Live In Venice – The Complete Venice 1989 PBS Broadcast was already legendary, its presence brought the band into a new realm, away from the Roger Waters era properly for the first time, and on the back of the 1987 studio album A Momentary Lapse Of Reason, the next incarnation of the group, the threesome of Gilmour, Mason, and Wright strode back onto the world stage with purpose and the sense of the accomplished fully restored; and this album fully reflects this new occasion.
Over 200,000 people attended the free gig amongst lagoons and the historical setting, matched a couple of decades later by their Progressive peers Genesis as they shook Rome to its core, and it doesn’t require much imagination to envisage a harbour full of boats of all sized and descriptions, the mind more than capable to see the band, aided by the likes of Jon Carin, Scott Page, Guy Pratt, Tim Renwick, Gary Wallis, Rachel Fury, and Durga and Lorelei take on classics and the majority of the new recording with outrageous competence and an ingenuity that dreams are made of.

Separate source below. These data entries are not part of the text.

(* ===== verification/GoStrings.v ===== *)
(** * Lemmas about the string functions of the Go library model

    Splitting and joining are inverse, a count of separators is the number of
    pieces less one, and case folding acts byte by byte. *)
From S2P Require Import Prelude GoLib.

Lemma sapp_nil_r (s : string) : s +:+ "" = s.
Proof. induction s as [|c s IH]; [done|]. change (String c (s +:+ "") = String c s). by rewrite IH. Qed.
Lemma sapp_assoc (a b c : string) : (a +:+ b) +:+ c = a +:+ (b +:+ c).
Proof. induction a as [|x a IH]; [done|]. change (String x ((a +:+ b) +:+ c) = String x (a +:+ (b +:+ c))). by rewrite IH. Qed.
Lemma sapp_cons c a b : String c a +:+ b = String c (a +:+ b).
Proof. done. Qed.
Lemma slength_app (a b : string) : String.length (a +:+ b) = (String.length a + String.length b)%nat.
Proof. induction a as [|x a IH]; [done|]. change (S (String.length (a +:+ b)) = S (String.length a + String.length b)). by rewrite IH. Qed.
Lemma sapp_inj_r (a b c : string) : a +:+ b = a +:+ c -> b = c.
Proof. induction a as [|x a IH]; [done|]. change (String x (a +:+ b) = String x (a +:+ c) -> b = c). naive_solver. Qed.

Lemma sforall_app P a b : sforall P (a +:+ b) = sforall P a && sforall P b.
Proof.
  induction a as [|x a IH]; [done|]. change (P x && sforall P (a +:+ b) = (P x && sforall P a) && sforall P b).
  by rewrite IH, andb_assoc.
Qed.
Lemma sforall_impl (P Q : ascii -> bool) s :
  (forall c, P c = true -> Q c = true) -> sforall P s = true -> sforall Q s = true.
Proof.
  intros HPQ. induction s as [|c s IH]; [done|]. simpl. rewrite !andb_true_iff. naive_solver.
Qed.
Lemma sforall_and (P Q : ascii -> bool) s :
  sforall (fun c => P c && Q c) s = true <-> sforall P s = true /\ sforall Q s = true.
Proof.
  induction s as [|c s IH]; [done|]. simpl. rewrite !andb_true_iff, IH. naive_solver.
Qed.

(** [s] has no byte [sep]. *)
Definition without (sep : ascii) (s : string) : bool := sforall (fun c => negb (Ascii.eqb c sep)) s.

Lemma Split_nonempty s sep : Split s sep <> [].
Proof. destruct s as [|c s]; simpl; [done|]. destruct (Ascii.eqb c sep); [done|]. by destruct (Split s sep). Qed.

Lemma Split_without s sep : Forall (fun c => without sep c = true) (Split s sep).
Proof.
  induction s as [|c s IH]; simpl; [by constructor|].
  destruct (Ascii.eqb c sep) eqn:E; [by constructor|].
  destruct (Split s sep) as [|p ps]; inversion IH; subst; constructor; try done;
    unfold without in *; simpl; by rewrite E.
Qed.

Lemma Join_cons p ps sep : ps <> [] -> Join (p :: ps) sep = p +:+ String sep (Join ps sep).
Proof. by destruct ps. Qed.

Lemma Join_app ds cs sep : ds <> [] -> cs <> [] ->
  Join (ds ++ cs) sep = Join ds sep +:+ String sep (Join cs sep).
Proof.
  intros Hd Hc. induction ds as [|d ds IH]; [done|]. destruct ds as [|e ds]; [by apply Join_cons|].
  change ((d :: e :: ds) ++ cs) with (d :: ((e :: ds) ++ cs)).
  rewrite (Join_cons d ((e :: ds) ++ cs)), (Join_cons d (e :: ds)), IH by done.
  by rewrite (sapp_assoc d (String sep (Join (e :: ds) sep))).
Qed.

Lemma Join_Split s sep : Join (Split s sep) sep = s.
Proof.
  induction s as [|c s IH]; [done|]. pose proof (Split_nonempty s sep) as Hn. cbn [Split].
  destruct (Ascii.eqb c sep) eqn:E.
  - apply Ascii.eqb_eq in E as ->. rewrite Join_cons, IH by done. done.
  - destruct (Split s sep) as [|p [|q ps]]; [done| |].
    + simpl in *. by subst.
    + rewrite Join_cons in IH |- * by done. simpl. by rewrite <- IH.
Qed.

Lemma Split_piece s sep : without sep s = true -> Split s sep = [s].
Proof.
  induction s as [|c s IH]; [done|]. unfold without. cbn [sforall Split]. rewrite andb_true_iff.
  intros [Hc Hs]. apply negb_true_iff in Hc. by rewrite Hc, (IH Hs).
Qed.

Lemma Split_app a b sep : Split (a +:+ String sep b) sep = Split a sep ++ Split b sep.
Proof.
  induction a as [|c a IH].
  - change ("" +:+ String sep b) with (String sep b). cbn [Split]. by rewrite Ascii.eqb_refl.
  - change (String c a +:+ String sep b) with (String c (a +:+ String sep b)). cbn [Split].
    rewrite IH. destruct (Ascii.eqb c sep); [done|].
    pose proof (Split_nonempty a sep). by destruct (Split a sep).
Qed.

Lemma Split_Join cs sep :
  cs <> [] -> Forall (fun c => without sep c = true) cs -> Split (Join cs sep) sep = cs.
Proof.
  intros Hn Hcs. induction Hcs as [|c cs Hc Hcs IH]; [done|].
  destruct cs as [|d cs]; [by apply Split_piece|].
  rewrite Join_cons, Split_app, Split_piece, IH by done. done.
Qed.

Lemma Count_Split s sep : Count s sep + 1 = len (Split s sep).
Proof.
  unfold len. induction s as [|c s IH]; [done|]. cbn [Count Split].
  destruct (Ascii.eqb c sep); [simpl; lia|].
  pose proof (Split_nonempty s sep). destruct (Split s sep) as [|p ps]; [done|]. simpl in *. lia.
Qed.

(** Each component a piece of at most [k] bytes: the joined length. *)
Lemma slen_Join cs sep k :
  Forall (fun c => slen c <= k) cs -> cs <> [] -> slen (Join cs sep) <= len cs * (k + 1) - 1.
Proof.
  intros Hcs Hn. induction Hcs as [|c cs Hc Hcs IH]; [done|].
  destruct cs as [|d cs]; [unfold len; simpl; lia|].
  rewrite Join_cons by done. specialize (IH ltac:(done)).
  unfold slen, len in *. rewrite slength_app. cbn [String.length length] in *. lia.
Qed.

Lemma sforall_Join P cs sep :
  P sep = true -> sforall P (Join cs sep) = true <-> Forall (fun c => sforall P c = true) cs.
Proof.
  intros Hs. induction cs as [|c cs IH]; [by split; constructor|].
  destruct cs as [|d cs].
  - cbn [Join]. rewrite Forall_cons. split; [intros; by repeat constructor|naive_solver].
  - rewrite Join_cons, sforall_app by done. cbn [sforall]. rewrite Hs, Forall_cons, !andb_true_iff, IH.
    naive_solver.
Qed.

(** ** Case folding *)
Lemma lower_byte_sep c sep :
  is_upper sep = false -> is_lower sep = false -> Ascii.eqb (lower_byte c) sep = Ascii.eqb c sep.
Proof.
  intros Hu Hl. unfold lower_byte. destruct (is_upper c) eqn:Ec; [|done].
  apply eq_true_iff_eq. rewrite !Ascii.eqb_eq. split; intros <-; [|congruence].
  exfalso. revert Hl Ec. unfold is_lower, is_upper. rewrite Z_of_byte_of_Z.
  pose proof (Z_of_byte_range c). rewrite andb_true_iff, andb_false_iff, !Z.leb_le, !Z.leb_gt.
  intros Hl Ec. rewrite Z.mod_small in Hl; lia.
Qed.
Lemma ToLower_app a b : ToLower (a +:+ b) = ToLower a +:+ ToLower b.
Proof. induction a as [|x a IH]; [done|]. change (String (lower_byte x) (ToLower (a +:+ b)) = String (lower_byte x) (ToLower a +:+ ToLower b)). by rewrite IH. Qed.
Lemma Split_ToLower s sep :
  is_upper sep = false -> is_lower sep = false -> Split (ToLower s) sep = ToLower <$> Split s sep.
Proof.
  intros Hu Hl. induction s as [|c s IH]; [done|]. cbn [ToLower Split].
  rewrite lower_byte_sep, IH by done. destruct (Ascii.eqb c sep); [done|].
  by destruct (Split s sep).
Qed.

(** ** Prefixes and suffixes *)
Lemma HasPrefix_spec s pre : HasPrefix s pre = true <-> exists t, s = pre +:+ t.
Proof.
  revert s. induction pre as [|a pre IH]; intros s.
  - split; [by exists s|by destruct s].
  - destruct s as [|b s]; simpl; [split; [done|naive_solver]|].
    rewrite andb_true_iff, Ascii.eqb_eq, IH. split.
    + intros [-> [t ->]]. by exists t.
    + intros [t Ht]. change (String b s = String a (pre +:+ t)) in Ht. naive_solver.
Qed.
Lemma substring_all s : String.substring 0 (String.length s) s = s.
Proof. induction s as [|c s IH]; [done|]. simpl. by rewrite IH. Qed.
Lemma substring_app a b n : String.substring (String.length a) n (a +:+ b) = String.substring 0 n b.
Proof. induction a as [|c a IH]; [done|]. exact IH. Qed.
Lemma substring_split k s : (k <= String.length s)%nat ->
  s = String.substring 0 k s +:+ String.substring k (String.length s - k) s.
Proof.
  revert s. induction k as [|k IH]; intros s Hk.
  - destruct s; [done|]. rewrite Nat.sub_0_r, substring_all. done.
  - destruct s as [|c s]; simpl in Hk; [lia|].
    change (String c s = String c (String.substring 0 k s +:+ String.substring k (String.length s - k) s)).
    rewrite <- IH by lia. done.
Qed.
Lemma HasSuffix_spec s suf : HasSuffix s suf = true <-> exists t, s = t +:+ suf.
Proof.
  unfold HasSuffix. rewrite andb_true_iff, Nat.leb_le, String.eqb_eq. split.
  - intros [Hl Hs]. exists (String.substring 0 (String.length s - String.length suf) s).
    rewrite (substring_split (String.length s - String.length suf) s) at 1 by lia. f_equal.
    etransitivity; [|exact Hs]. f_equal. lia.
  - intros [t ->]. rewrite slength_app. split; [lia|].
    replace (String.length t + String.length suf - String.length suf)%nat with (String.length t) by lia.
    by rewrite substring_app, substring_all.
Qed.

(** ** Matched names *)

(** Every byte class of the expression lies in [P]. *)
Fixpoint re_within (P : ascii -> bool) (r : Regexp.re) : Prop :=
  match r with
  | Regexp.Empty | Regexp.Eps => True
  | Regexp.Class Q => forall c, Q c = true -> P c = true
  | Regexp.Seq r1 r2 | Regexp.Alt r1 r2 => re_within P r1 /\ re_within P r2
  | Regexp.Star r => re_within P r
  end.
Lemma lang_within P r s : re_within P r -> Regexp.lang r s -> Forall (fun c => P c = true) s.
Proof.
  intros Hr Hl. induction Hl as [| | | | | |r s1 s2 H1 IH1 H2 IH2]; simpl in *;
    rewrite ?Forall_app; try destruct Hr; auto.
Qed.
Lemma sforall_bytes P s : sforall P s = true <-> Forall (fun c => P c = true) (bytes_of s).
Proof.
  induction s as [|c s IH]; simpl; [by split; constructor|]. by rewrite andb_true_iff, Forall_cons, IH.
Qed.
Lemma MatchString_within P r s :
  re_within P r -> Regexp.MatchString r s = true -> sforall P s = true.
Proof. intros Hr Hs%Regexp.MatchString_lang. apply sforall_bytes. by eapply lang_within. Qed.

Lemma dns_label_within P :
  (forall c, Regexp.alnum_dash c = true -> P c = true) -> re_within P Regexp.dns_label.
Proof.
  intros HP. assert (forall c, Regexp.alnum c = true -> P c = true) as HP'.
  { intros c Hc. apply HP. unfold Regexp.alnum_dash. rewrite Hc. apply orb_true_r. }
  simpl. tauto.
Qed.
Lemma dns_label_nonempty s : Regexp.MatchString Regexp.dns_label s = true -> s <> "".
Proof. by intros H ->. Qed.
Lemma dns_subdomain_nonempty s : Regexp.MatchString Regexp.dns_subdomain s = true -> s <> "".
Proof. by intros H ->. Qed.

(** Text before the first separator is determined. *)
Lemma without_app_inj a b c d sep :
  without sep a = true -> without sep b = true ->
  a +:+ String sep c = b +:+ String sep d -> a = b /\ c = d.
Proof.
  revert b. induction a as [|x a IH]; intros [|y b] Ha Hb E.
  - change (String sep c = String sep d) in E. by injection E as ->.
  - change (String sep c = String y (b +:+ String sep d)) in E. injection E as -> E.
    unfold without in Hb. simpl in Hb. by rewrite Ascii.eqb_refl in Hb.
  - change (String x (a +:+ String sep c) = String sep d) in E. injection E as -> E.
    unfold without in Ha. simpl in Ha. by rewrite Ascii.eqb_refl in Ha.
  - change (String x (a +:+ String sep c) = String y (b +:+ String sep d)) in E. injection E as -> E.
    unfold without in Ha, Hb. simpl in Ha, Hb. apply andb_true_iff in Ha as [_ Ha], Hb as [_ Hb].
    destruct (IH b Ha Hb E) as [-> ->]. done.
Qed.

Through tracks such as Shine On You Crazy Diamond (Part One), Learning To Fly, The Dogs Of War, On The Turning Away, The Great Gig In The Sky, Wish You Were Here, and Comfortably Numb, Pink Floyd’s almost mythical status as one of the biggest bands on the planet was once more, and unashamedly, sealed, signed, and delivered in all forms of communication.
How many more concerts are out there for the band to issue, that remains to be seen, but for now for the fans of Floyd have yet another souvenir of Time to relish within, and Live In Venice – The Complete Venice 1989 PBS Broadcast is worth every moment.